Africa has become a modern-day mecca for consumer-facing companies in search of higher yields. The Economist Intelligence Unit predicted that by 2030‚ Africa’s top 18 cities could have a combined spending power of $1.3-trillion.

Pick n Pay opened its first Mauritian store in Bagatelle’s Mall of Mauritius and the second in Cascavelle in the final quarter of last year.

The new store is about 3,000m² in size.

According to Pick n Pay’s head of group enterprises for Africa, Dallas Langman, the group’s offering would appeal to the local and expat population.

In October, Mauritius was ranked as the easiest place to do business in Africa on the World Bank’s 2012 Ease of Doing Business index.

Pick n Pay’s strategy into Africa has mainly been through partnering with locals, and the franchise route where local experts own the franchise in their own communities.

However, there are instances — such as stores in Zambia — where the company will develop corporate-owned stores.
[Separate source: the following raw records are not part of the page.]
Lemma scalar_first_element_is_a_type_error_witness :
  status_ok 200 /\ plain_scalar (JInt 0)
  /\ models.raise_for_status (mkResponse 200 (Some (JArr [ JInt 0 ])))
     = Raise TypeError.
Proof.
  assert (Hst : status_ok 200) by (left; lia).
  split; [exact Hst | split; [exact I|]].
  exact (proj1 (scalar_first_element_is_a_type_error 200 (JInt 0) [] Hst I)).
Defined.

(** X9. When the first element is an object whose ["Sucesso"] object has a
    ["Falso"] that is not a non-empty list (an empty list, an object, a
    text, ...), the exception is raised without any error record and its
    string form cannot be built: [__str__] raises [IndexError]. *)
Theorem failure_without_records_has_no_text
        (status : Z) (o s : Py.dict json) (rest : list json) (falso : json) :
  status_ok status ->
  Py.dict_get o "Sucesso" = Some (JObj s) ->
  Py.dict_get s "Falso" = Some falso ->
  ~ non_empty_list falso ->
  exists exc,
    models.raise_for_status (mkResponse status (Some (JArr (JObj o :: rest))))
    = Raise (INEInvalidRequest exc)
    /\ ine_errors exc = []
    /\ exceptions.str_ exc = Raise IndexError.
Proof.
  intros Hst Ho Hs Hf.
  set (r := mkResponse status (Some (JArr (JObj o :: rest)))).
  exists (mkINEError r exceptions.default_message []).
  split; [|split; reflexivity].
  unfold models.raise_for_status.
  unfold r at 1. rewrite (status_ok_passes _ _ Hst). cbn [bind].
  unfold r at 1. rewrite (is_ine_error_keys_only _ _ _ _ _ Ho Hs). cbn [bind].
  unfold exceptions.init, exceptions.get_ine_errors, Requests.json_, r; simpl.
  unfold Py.dict_mem. rewrite Ho; simpl.
  unfold Py.dict_mem. rewrite Hs; simpl.
  destruct falso as [| | | | |l|]; try reflexivity.
  destruct l as [|x l]; [reflexivity|]. elim Hf. now exists x, l.
Qed.
(** X18. [ApplyAction] acts as the system user when no user is given:
    with a user whose id is 0 it behaves as it does for the system user
    the store returns; when the system user cannot be fetched, an action
    with a value is refused and the world is unchanged; and with a user
    whose id is not 0 the system user is never consulted. *)
Theorem ApplyAction_acts_as_the_system_user `{TimePkg}
  (m : conversation.Manager) (action : conversation.RuleAction)
  (conv : Conversation) (user : User) (w : World) :
  (UserID user = 0 ->
   forall sys : User,
     conversation.userStore_GetSystemUser m = Ok sys ->
     conversation.ApplyAction m action conv user w
     = conversation.ApplyAction m action conv sys w)
  /\ (UserID user = 0 ->
      forall e : error,
        conversation.userStore_GetSystemUser m = Err e ->
        conversation.Value action <> [] ->
        conversation.ApplyAction m action conv user w
        = (Some (GoError ("could not apply " +:+ conversation.Type_ action
                          +:+ " action. could not fetch system user: "
                          +:+ Error e)), w))
  /\ (UserID user <> 0 ->
      forall sys : result User,
        conversation.ApplyAction (withSystemUser m sys) action conv user w
        = conversation.ApplyAction m action conv user w).
Proof.
  split; [|split].
  - intros Hz sys Hsys. unfold conversation.ApplyAction.
    destruct (conversation.Value action); [reflexivity|].
    rewrite Hz, Hsys. cbn [Z.eqb].
    destruct (UserID sys =? 0); reflexivity.
  - intros Hz e He Hv. unfold conversation.ApplyAction.
    destruct (conversation.Value action); [done|].
    rewrite Hz, He. reflexivity.
  - intros Hnz sys. apply Z.eqb_neq in Hnz. unfold conversation.ApplyAction.
    destruct (conversation.Value action); [reflexivity|].
    rewrite Hnz. reflexivity.
Qed.

Lemma ApplyAction_acts_as_the_system_user_witness :
  conversation.ApplyAction exampleManager assignUser42 conversation7 noUser
    (startWorld (calmEnv 100) sweepDB)
  = conversation.ApplyAction exampleManager assignUser42 conversation7
      systemUser (startWorld (calmEnv 100) sweepDB)
  /\ conversation.ApplyAction
       (withSystemUser exampleManager (Err (GoError "no system user")))
       assignUser42 conversation7 noUser (startWorld (calmEnv 100) sweepDB)
     = (Some (GoError ("could not apply assign_user action. "
                       +:+ "could not fetch system user: no system user")),
        startWorld (calmEnv 100) sweepDB)
  /\ conversation.ApplyAction
       (withSystemUser exampleManager (Err (GoError "no system user")))
       assignUser42 conversation7 agent42 (startWorld (calmEnv 100) sweepDB)
     = conversation.ApplyAction exampleManager assignUser42 conversation7
         agent42 (startWorld (calmEnv 100) sweepDB).
Proof.
  split; [|split].
  - apply (proj1 (ApplyAction_acts_as_the_system_user exampleManager
                    assignUser42 conversation7 noUser
                    (startWorld (calmEnv 100) sweepDB)));
      reflexivity.
  - apply (proj1 (proj2 (ApplyAction_acts_as_the_system_user
                           (withSystemUser exampleManager
                              (Err (GoError "no system user")))
                           assignUser42 conversation7 noUser
                           (startWorld (calmEnv 100) sweepDB)))
             eq_refl (GoError "no system user"));
      [reflexivity | discriminate].
  - apply (proj2 (proj2 (ApplyAction_acts_as_the_system_user exampleManager
                           assignUser42 conversation7 agent42
                           (startWorld (calmEnv 100) sweepDB))));
      discriminate.
Defined.

(** X19. A rule action cannot snooze a conversation: [ApplyAction]
    passes no snooze duration, so a [set_status] action whose status is
    Snoozed always fails with "Snooze duration is required", with no
    statement executed, nothing broadcast and the tables unchanged. *)
Theorem ApplyAction_cannot_snooze `{TimePkg} (m : conversation.Manager)
  (value0 : string) (rest : list string) (conv : Conversation)
  (user actor : User) (w : World) :
  actorOf m user = Ok actor ->
  0 < fst (Atoi value0) ->
  conversation.statusStore_Get m (fst (Atoi value0))
  = Ok conversation.StatusSnoozed ->
  fst (conversation.ApplyAction m
         {| conversation.Type_ := conversation.ActionSetStatus;
            conversation.Value := value0 :: rest |} conv user w)
  = Some (GoError "could not apply set_status action: Snooze duration is required")
  /\ db (snd (conversation.ApplyAction m
                {| conversation.Type_ := conversation.ActionSetStatus;
                   conversation.Value := value0 :: rest |} conv user w)) = db w
  /\ exists delta : list Event,
       trace (snd (conversation.ApplyAction m
                     {| conversation.Type_ := conversation.ActionSetStatus;
                        conversation.Value := value0 :: rest |} conv user w))
       = trace w ++ delta
       /\ calls delta = [] /\ broadcasts delta = [].
Proof.
  intros Hactor Hid Hstatus. apply Z.ltb_lt in Hid.
  unfold conversation.ApplyAction, actorOf in *.
  cbn [conversation.Value conversation.Type_]. rewrite Hactor. cbv zeta.
  change (String.eqb conversation.ActionSetStatus conversation.ActionAssignTeam)
    with false.
  change (String.eqb conversation.ActionSetStatus conversation.ActionAssignUser)
    with false.
  change (String.eqb conversation.ActionSetStatus conversation.ActionSetPriority)
    with false.
  change (String.eqb conversation.ActionSetStatus conversation.ActionSetStatus)
    with true.
  cbv iota. unfold conversation.UpdateConversationStatus.
  rewrite Hid, Hstatus.
  change (String.eqb conversation.StatusSnoozed conversation.StatusSnoozed
          && String.eqb "" "") with true.
  cbv iota. unfold bind, log, emit, ret. cbn [fst snd db trace].
  split; [reflexivity|]. split; [reflexivity|].
  eexists. split; [reflexivity|]. split; reflexivity.
Qed.

Lemma ApplyAction_cannot_snooze_witness :
  fst (conversation.ApplyAction exampleManager setStatusSnoozed conversation7
         noUser (startWorld (calmEnv 100) sweepDB))
  = Some (GoError "could not apply set_status action: Snooze duration is required")
  /\ db (snd (conversation.ApplyAction exampleManager setStatusSnoozed
                conversation7 noUser (startWorld (calmEnv 100) sweepDB)))
     = sweepDB.
Proof.
  destruct (ApplyAction_cannot_snooze exampleManager "2" [] conversation7 noUser
              systemUser (startWorld (calmEnv 100) sweepDB))
    as (Hr & Hdb & _); [reflexivity | reflexivity | reflexivity |].
  split; [exact Hr | exact Hdb].
Defined.

(** X20. Of the values of an action, [ApplyAction] reads the first
    only: the values after it change nothing, for every action type but
    [set_tags]. *)
Theorem ApplyAction_reads_the_first_value `{TimePkg} (m : conversation.Manager)
  (ty value0 : string) (rest : list string) (conv : Conversation) (user : User)
  (w : World) :
  ty <> conversation.ActionSetTags ->
  conversation.ApplyAction m
    {| conversation.Type_ := ty; conversation.Value := value0 :: rest |}
    conv user w
  = conversation.ApplyAction m
      {| conversation.Type_ := ty; conversation.Value := [value0] |}
      conv user w.
Proof.
  intros Hty. apply String.eqb_neq in Hty.
  unfold conversation.ApplyAction. cbn [conversation.Value conversation.Type_].
  rewrite Hty. reflexivity.
Qed.

Lemma ApplyAction_reads_the_first_value_witness :
  conversation.ApplyAction exampleManager
    {| conversation.Type_ := conversation.ActionAssignUser;
       conversation.Value := ["42"; "7"; "oops"] |}
    conversation7 noUser (startWorld (calmEnv 100) sweepDB)
  = conversation.ApplyAction exampleManager assignUser42 conversation7 noUser
      (startWorld (calmEnv 100) sweepDB).
Proof.
  apply (ApplyAction_reads_the_first_value exampleManager
           conversation.ActionAssignUser "42" ["7"; "oops"] conversation7
           noUser (startWorld (calmEnv 100) sweepDB)).
  discriminate.
Defined.

Lemma starts_with_call (c : Call) {A} (k : bool -> M A) :
  (forall ok, extends (k ok)) -> starts_with c (bind (call c) k).
Proof.
  intros Hk w. rewrite bind_run.
  destruct (Hk (fst (call c w)) (snd (call c w))) as (d & Ht & _).
  exists (fst (call c w)), d. rewrite Ht, call_trace, <- app_assoc. reflexivity.
Qed.

Lemma starts_with_bind (c : Call) {A B} (comp : M A) (k : A -> M B) :
  starts_with c comp -> (forall a, extends (k a)) ->
  starts_with c (bind comp k).
Proof.
  intros Hc Hk w. rewrite bind_run.
  destruct (Hc w) as (ok & d1 & Ht1).
  destruct (Hk (fst (comp w)) (snd (comp w))) as (d2 & Ht2 & _).
  exists ok, (d1 ++ d2). rewrite Ht2, Ht1, <- app_assoc. reflexivity.
Qed.

Lemma extends_GetConversation id uuid :
  extends (conversation.GetConversation id uuid).
Proof. unfold extends, conversation.GetConversation. repeat quiet_step. Qed.

Lemma extends_SendAssignedConversationEmail m userIDs conv :
  extends (conversation.SendAssignedConversationEmail m userIDs conv).
Proof.
  unfold extends, conversation.SendAssignedConversationEmail.
  repeat quiet_step.
Qed.

Lemma extends_recordActivity a : extends (conversation.recordActivity a).
Proof. unfold extends, conversation.recordActivity. repeat quiet_step. Qed.

Lemma starts_with_UpdateAssignee uuid id ty stmt prop :
  assigneeStmt ty uuid id = Some (stmt, prop) ->
  starts_with stmt (conversation.UpdateAssignee uuid id ty).
Proof.
  unfold assigneeStmt, conversation.UpdateAssignee.
  destruct (String.eqb ty conversation.AssigneeTypeUser).
  { intros [= <- <-]. apply starts_with_call. intros ok. unfold extends.
    unfold conversation.BroadcastConversationUpdate. repeat quiet_step. }
  destruct (String.eqb ty conversation.AssigneeTypeTeam); [|discriminate].
  intros [= <- <-]. apply starts_with_call. intros ok. unfold extends.
  unfold conversation.BroadcastConversationUpdate. repeat quiet_step.
Qed.

(** An action that logs and then runs a computation that starts with a
    call: that call is its first. *)
Lemma logged_wrapped_first_call (c : Call) (msg : string)
  (fields : list (string * Any)) (ty : string) (comp : M (option error)) w :
  starts_with c comp ->
  exists (ok : bool) (delta : list Event),
    trace (snd ((log Debug msg fields ;;
                 let! err := comp in
                 match err with
                 | Some e =>
                     ret (Some (GoError ("could not apply " +:+ ty
                                         +:+ " action: " +:+ Error e)))
                 | None => ret None
                 end) w)) = trace w ++ delta
    /\ head (calls delta) = Some (c, ok).
Proof.
  intros Hc. rewrite !bind_run.
  destruct (Hc (snd (log Debug msg fields w))) as (ok & d & Ht).
  exists ok, (EvLog Debug msg fields :: EvCall c ok :: d). split; [|reflexivity].
  destruct (fst (comp _)); cbn [ret snd]; rewrite Ht; cbn [log emit snd trace];
    by rewrite <- app_assoc.
Qed.
Lemma test_model_pointwise (m : model) (f : feat -> Py.float) (ds : dataset)
    (bs : Z) (dev : device) (w : world) :
  (forall X r, values (model_call (model_eval m) X r).1 = f <$> X) ->
  0 < bs -> ds <> [] ->
  exists r,
    test_model m (Build_DataLoader ds bs false) dev w
      = (inr ((fun x => f x.1) <$> ds), upd_rng w r).
Proof.
  intros Hf Hbs Hds. unfold test_model. cbv zeta.
  rewrite (bind_run _ _ _ _ _ (with_rng_run _ w)).
  unfold dl_iter. cbn [dl_shuffle dl_dataset dl_batch_size fst snd].
  rewrite upd_rng_id.
  destruct (test_fold_pointwise (model_eval m) f (chunks (Z.to_nat bs) ds) [] w Hf)
    as (r & Hfold).
  rewrite (bind_run _ _ _ _ _ Hfold). cbn [app].
  exists r. unfold lift, np_concatenate.
  destruct ((fun b : batch => f <$> batch_X b) <$> chunks (Z.to_nat bs) ds)
    as [|p ps] eqn:Hp.
  { apply fmap_nil_inv in Hp. by apply chunks_nil_iff in Hp. }
  rewrite <- Hp. f_equal. f_equal.
  unfold batch_X.
  rewrite (list_fmap_ext _ (fmap (M := list) (fun x : sample => f x.1))
                          (chunks (Z.to_nat bs) ds))
    by (intros; by rewrite <- list_fmap_compose).
  rewrite concat_fmap_fmap, chunks_concat by lia. done.
Qed.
In Zimbabwe, Pick n Pay has just converted one TM Supermarket Store into a Pick n Pay store, and will open a second this month. It plans to convert more stores in the TM group, of which Pick n Pay holds 49% of the shares, while the rest are held by Zimbabwean shareholders.

"Our strategic decision to direct Pick n Pay’s expansion and growth beyond the borders of South Africa has proved successful beyond our expectations. To date, we have 100 stores in, among others, Zambia, Mozambique, Zimbabwe, Botswana, Mauritius and Namibia," Mr Langman said.

Rival Shoprite Holdings’ non-South African supermarket operation spans 16 countries in Africa, with a total of 156 stores.